* **DESCRIPTION OF THE TASK**: Lines outside the range are not wanted. Give again exactly the lines between the line holding "sneg : T -> T;" and the line holding "sdiv : scalar_scope.", inclusive, from the listing below.
::::
(** * SPH momentum formulations (Monaghan, Adami)

    A shallow embedding of the pairwise particle-interaction kernel
    [ParticleInteraction::SPHMomentumFormulationMonaghan] and
    [ParticleInteraction::SPHMomentumFormulationAdami].

    The C++ code computes on [double].  The operations are embedded once,
    over an abstract scalar type carrying the arithmetic the code uses, and
    instantiated twice: with binary64 floats (the code as it runs, used to
    evaluate concrete calls) and with the real numbers (exact arithmetic,
    used for the algebraic properties).  Properties that only depend on the
    control flow are proved for every scalar type, hence for both; what
    binary64 itself does is proved from the specification of the float
    operations in the standard library.

    Output pointers ([double*], possibly null) are modelled as optional
    buffers: [None] is the null pointer, [Some v] a caller-owned buffer
    holding [v].  The buffers of one call are taken to be pairwise distinct
    and distinct from the read-only inputs, as the callers of the kernel
    supply them. *)

From Stdlib Require Import Bool ZArith QArith List Reals Lra String Floats.
Import ListNotations.

(** ** Scalars *)

(** The floating-point literals that occur in the source. *)
Inductive Literal : Type :=
| Lit_0_0 | Lit_0_5 | Lit_1_0 | Lit_2_0 | Lit_3_0 | Lit_5_0.

(** The arithmetic of [double] that the kernel uses: literals, the four
    operations, unary minus and the strict comparison. *)
Class Scalar (T : Type) : Type := {
  lit  : Literal -> T;
  sadd : T -> T -> T;
  ssub : T -> T -> T;
  smul : T -> T -> T;
  sdiv : T -> T -> T;
  sneg : T -> T;
  sltb : T -> T -> bool
}.

Declare Scope scalar_scope.
Delimit Scope scalar_scope with sc.
Infix "+" := sadd : scalar_scope.
Infix "-" := ssub : scalar_scope.
Infix "*" := smul : scalar_scope.
Infix "/" := sdiv : scalar_scope.
Notation "- x" := (sneg x) : scalar_scope.
Notation "x <? y" := (sltb x y) : scalar_scope.
Notation "x >? y" := (sltb y x) : scalar_scope.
::::
* **TASK SOLUTION**:
  sneg : T -> T;
  sltb : T -> T -> bool
}.

Declare Scope scalar_scope.
Delimit Scope scalar_scope with sc.
Infix "+" := sadd : scalar_scope.
Infix "-" := ssub : scalar_scope.
Infix "*" := smul : scalar_scope.
Infix "/" := sdiv : scalar_scope.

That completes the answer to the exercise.